- _Data supplied_:
= Beginning of Section =
(** * semantic-release: the release resolution pipeline

    A shallow embedding of [cmd/semantic-release/main.go] ([cliHandler]) and of
    the GitHub provider of package [semrel] ([NewGitHubRepository], [GetInfo],
    [GetCommits], [GetLatestRelease], [CreateRelease], [parseGithubCommit]).

    Conventions of the embedding.
    - Go strings are [string]s, read as byte sequences; where the library
      works on runes ([strings.TrimSpace], [strings.Trim]) the bytes are
      decoded as UTF-8, as the library does.
    - A Go [error] is its message; [(T, error)] results are [result T].
    - The process state that the program changes is a trace of [Event]s: files
      written, references and releases created at the provider, the update
      hook.  Lines printed by the logger are not part of that state.
    - [exitIfError] ends the process: a computation of the monad [M] returns,
      exits with a code and the error, panics, or runs out of fuel (the
      pagination loop of [GetLatestRelease] has no bound of its own).
    - Everything the program obtains from outside these sources is an
      input: the parsed configuration, the CI service, the provider clients,
      the file system, the two commit patterns, the semantic-version parser,
      [semrel.GetNewVersion], [semrel.GetChangelog] and
      [Releases.GetLatestRelease].  They are the fields of [Env]. *)

From Stdlib Require Import String Ascii List ZArith NArith Lia Bool DecimalString.
Import ListNotations.
Local Open Scope string_scope.

(** ** Package [strings] *)

Module Strings.
Lemma backsub_spec (m : nat) :
  forall blocks,
  (m <= n)%nat ->
  (forall k, (k < n)%nat -> (rp k < length blocks)%nat) ->
  let blocks' := fold_left backsub_outer (rev (seq 0 m)) blocks in
  length blocks' = length blocks /\
  (forall pos, (forall k, (k < n)%nat -> pos <> rp k) ->
     block_at blocks' pos = block_at blocks pos) /\
  (forall pos, Index (block_at blocks' pos) = Index (block_at blocks pos)) /\
  (forall k, (k < n)%nat ->
     length (Block (block_at blocks' (rp k))) =
     length (Block (block_at blocks (rp k)))) /\
  ((forall k, (k < n)%nat ->
      (B <= length (Block (block_at blocks (rp k))))%nat) ->
   (forall t p, (m <= t < n)%nat -> (p < B)%nat ->
      row_byte blocks t p = x t p) ->
   (forall t p, (t < m)%nat -> (p < B)%nat ->
      row_byte blocks t p =
      gf256_add (x t p)
        (gsum (fun c => gf256_mul (Mat st t c) (x c p))
              (seq (S t) (n - S t)))) ->
   forall t p, (t < n)%nat -> (p < B)%nat -> row_byte blocks' t p = x t p).
Proof.
  induction m as [|m IH]; intros blocks Hm Hr; cbv zeta.
  - simpl. repeat split; try reflexivity.
    intros _ Hs _ t p Ht Hp. apply Hs; [lia|exact Hp].
  - rewrite seq_S, rev_app_distr. simpl (0 + m)%nat.
    cbn [rev app fold_left].
    unfold backsub_outer at 2.
    destruct (backsub_inner_spec m (rev (seq (m + 1) (n - 1 - m))) blocks
                ltac:(lia)) as [L1 [F1 [I1 [LB1 W1]]]].
    { intros k Hk. apply in_rev, in_seq in Hk. lia. }
    { apply Hr. lia. }
    cbv zeta in L1, F1, I1, LB1, W1.
    set (blocks1 := fold_left (backsub_inner m) _ blocks) in *.
    destruct (IH blocks1 ltac:(lia)) as [L [F [I [LB D]]]].
    { intros k Hk. rewrite L1. apply Hr, Hk. }
    cbv zeta in L, F, I, LB, D.
    assert (Hother : forall t, (t < n)%nat -> t <> m ->
              block_at blocks1 (rp t) = block_at blocks (rp t)).
    { intros t Ht Hne. apply F1. intro E.
      apply (rp_inj d rp_NoDup) in E; fold n; lia. }
    split; [congruence|]. split; [|split; [|split]].
    + intros pos Hpos. rewrite F by exact Hpos. apply F1. apply Hpos. lia.
    + intro pos. rewrite I. destruct (Nat.eq_dec pos (rp m)) as [->|Hne].
      * exact I1.
      * rewrite F1 by exact Hne. reflexivity.
    + intros k Hk. rewrite LB by exact Hk.
      destruct (Nat.eq_dec k m) as [->|Hne].
      * exact LB1.
      * rewrite Hother by assumption. reflexivity.
    + intros Hlen Hs Ht. apply D.
      * intros k Hk. destruct (Nat.eq_dec k m) as [->|Hne].
        -- rewrite LB1. apply Hlen, Hk.
        -- rewrite Hother by assumption. apply Hlen, Hk.
      * intros t p Htm Hp. destruct (Nat.eq_dec t m) as [->|Hne].
        -- pose proof (Hlen m ltac:(lia)) as Hlm.
           rewrite W1 by lia.
           rewrite Ht by (try lia; exact Hp).
           rewrite (gsum_perm _ (rev (seq (m + 1) (n - 1 - m)))
                      (seq (S m) (n - S m))).
           2:{ replace (m + 1)%nat with (S m) by lia.
               replace (n - 1 - m)%nat with (n - S m)%nat by lia.
               apply Permutation_sym, Permutation_rev. }
           rewrite (gsum_ext
                      (fun k => gf256_mul (Mat st m k) (row_byte blocks k p))
                      (fun c => gf256_mul (Mat st m c) (x c p))).
           2:{ intros k Hk. apply in_seq in Hk. rewrite Hs by (try lia; exact Hp).
               reflexivity. }
           rewrite <- gf256_add_assoc, gf256_add_nilpotent, gf256_add_0_r.
           reflexivity.
        -- unfold row_byte. rewrite Hother by lia.
           apply Hs; [lia|exact Hp].
      * intros t p Htm Hp. unfold row_byte. rewrite Hother by lia.
        apply Ht; [lia|exact Hp].
Qed.

End GaussLoop.

(* ================================================================= *)
(** ** The general decoder on a valid input *)

Section DecodeValid.
Context {ctx : gf256_ctx}.
Variable uninit : list Z.
Variable params : cm256_encoder_params.
Variable blocks : list cm256_block.

Hypothesis Hparams : valid_params params.
Hypothesis Hblocks : valid_blocks params blocks.
Hypothesis Huninit : length uninit = 256%nat.

Let d := Decoder.Initialize uninit params blocks.
Let K := OriginalCount params.
Let k := Z.to_nat K.
Let n := length (Decoder.Recovery d).
Let B := Z.to_nat (BlockBytes params).
Let rp := Decoder.Recovery_at d.

(** The field point of recovery row [a] and of column [c]. *)
Definition row_point (a : nat) : Z := Index (block_at blocks (rp a)).
Definition column_point (c : nat) : Z :=
  Z.of_nat (nth c (erased_rows params blocks) 0%nat).

Lemma valid_Params : Decoder.Params d = params.
Proof. apply Initialize_partition. Qed.

Lemma valid_Recovery : Decoder.Recovery d = recovery_positions params blocks.
Proof. apply Initialize_partition. Qed.

Lemma valid_Original : Decoder.Original d = original_positions params blocks.
Proof. apply Initialize_partition. Qed.

Lemma valid_K : is_byte K /\ to_uint8 K = K /\ 1 <= K.
Proof.
  unfold K. clear - Hparams. destruct Hparams as [H1 [H2 [H3 H4]]].
  assert (is_byte (OriginalCount params)) by (unfold is_byte; lia).
  split; [assumption|]. split; [apply to_uint8_small; assumption|lia].
Qed.

Lemma valid_rp_NoDup : NoDup (Decoder.Recovery d).
Proof. rewrite valid_Recovery. apply NoDup_filter, seq_NoDup. Qed.

Lemma valid_rp_range r : In r (Decoder.Recovery d) -> (r < k)%nat.
Proof.
  rewrite valid_Recovery. unfold recovery_positions. rewrite filter_In, in_seq.
  fold K k. lia.
Qed.

Lemma valid_length : length blocks = k.
Proof. apply Hblocks. Qed.

Lemma valid_n : (n <= k)%nat /\ (k <= 255)%nat.
Proof.
  pose proof (positions_length params blocks) as H.
  unfold n. rewrite valid_Recovery. fold K k in H.
  destruct Hparams as [H1 [H2 [H3 H4]]]. fold K in H1, H3.
  split; [lia|unfold k; lia].
Qed.

Lemma valid_Original_not_Recovery o :
  In o (Decoder.Original d) -> ~ In o (Decoder.Recovery d).
Proof.
  rewrite valid_Original, valid_Recovery.
  unfold original_positions, recovery_positions. rewrite !filter_In.
  intros [_ H1] [_ H2]. rewrite H1 in H2. discriminate.
Qed.

Lemma valid_rp_In a : (a < n)%nat -> In (rp a) (Decoder.Recovery d).
Proof. intro Ha. apply nth_In. exact Ha. Qed.

Lemma row_point_range a :
  (a < n)%nat -> K <= row_point a < K + RecoveryCount params.
Proof.
  intro Ha. pose proof (valid_rp_In a Ha) as Hin.
  pose proof (valid_rp_range _ Hin) as Hr.
  rewrite valid_Recovery in Hin. unfold recovery_positions in Hin.
  apply filter_In in Hin. destruct Hin as [_ Hge].
  apply negb_true_iff, Z.ltb_ge in Hge.
  pose proof (block_index_range params blocks Hblocks (rp a) Hr) as Hrange.
  unfold row_point, K. lia.
Qed.

Lemma row_point_byte a : (a < n)%nat -> is_byte (row_point a).
Proof.
  intro Ha. pose proof (row_point_range a Ha).
  destruct Hparams as [H1 [H2 [H3 H4]]]. unfold is_byte, K in *. lia.
Qed.

Lemma row_point_inj a b :
  (a < n)%nat -> (b < n)%nat -> row_point a = row_point b -> a = b.
Proof.
  intros Ha Hb E. apply (rp_inj d valid_rp_NoDup); try assumption.
  apply (block_index_inj params blocks Hblocks).
  - apply valid_rp_range, valid_rp_In, Ha.
  - apply valid_rp_range, valid_rp_In, Hb.
  - exact E.
Qed.

Lemma erased_count : length (erased_rows params blocks) = n.
Proof.
  unfold n. rewrite valid_Recovery. apply erased_rows_count, Hblocks.
Qed.

Lemma erased_nth_In c :
  (c < n)%nat ->
  In (nth c (erased_rows params blocks) 0%nat) (erased_rows params blocks).
Proof. intro Hc. apply nth_In. rewrite erased_count. exact Hc. Qed.

Lemma column_point_range c : (c < n)%nat -> 0 <= column_point c < K.
Proof.
  intro Hc. pose proof (erased_nth_In c Hc) as Hin.
  apply erased_rows_In in Hin. destruct Hin as [Hin _].
  unfold column_point, K. lia.
Qed.

Lemma column_point_byte c : (c < n)%nat -> is_byte (column_point c).
Proof.
  intro Hc. pose proof (column_point_range c Hc).
  destruct valid_K as [HK _]. unfold is_byte in *. lia.
Qed.

Lemma column_point_inj a b :
  (a < n)%nat -> (b < n)%nat -> column_point a = column_point b -> a = b.
Proof.
  intros Ha Hb E. unfold column_point in E. apply Nat2Z.inj in E.
  assert (Hnd : NoDup (erased_rows params blocks))
    by (apply NoDup_filter, seq_NoDup).
  rewrite (NoDup_nth _ 0%nat) in Hnd.
  apply Hnd; rewrite ?erased_count; assumption.
Qed.

Lemma column_point_absent c :
  (c < n)%nat -> ~ In (column_point c) (map Index blocks).
Proof.
  intro Hc. pose proof (erased_nth_In c Hc) as Hin.
  apply erased_rows_In in Hin. apply Hin.
Qed.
= End of Section =
- _Problem description_: Retype word for word everything in the listing above from the line that holds "Variable params : cm256_encoder_params." down to the line that holds "Lemma valid_Original : Decoder.Original". Keep both end lines and leave out the rest.

- _Result_:
Variable params : cm256_encoder_params.
Variable blocks : list cm256_block.

Hypothesis Hparams : valid_params params.
Hypothesis Hblocks : valid_blocks params blocks.
Hypothesis Huninit : length uninit = 256%nat.

Let d := Decoder.Initialize uninit params blocks.
Let K := OriginalCount params.
Let k := Z.to_nat K.
Let n := length (Decoder.Recovery d).
Let B := Z.to_nat (BlockBytes params).
Let rp := Decoder.Recovery_at d.

(** The field point of recovery row [a] and of column [c]. *)
Definition row_point (a : nat) : Z := Index (block_at blocks (rp a)).
Definition column_point (c : nat) : Z :=
  Z.of_nat (nth c (erased_rows params blocks) 0%nat).

Lemma valid_Params : Decoder.Params d = params.
Proof. apply Initialize_partition. Qed.

Lemma valid_Recovery : Decoder.Recovery d = recovery_positions params blocks.
Proof. apply Initialize_partition. Qed.

Lemma valid_Original : Decoder.Original d = original_positions params blocks.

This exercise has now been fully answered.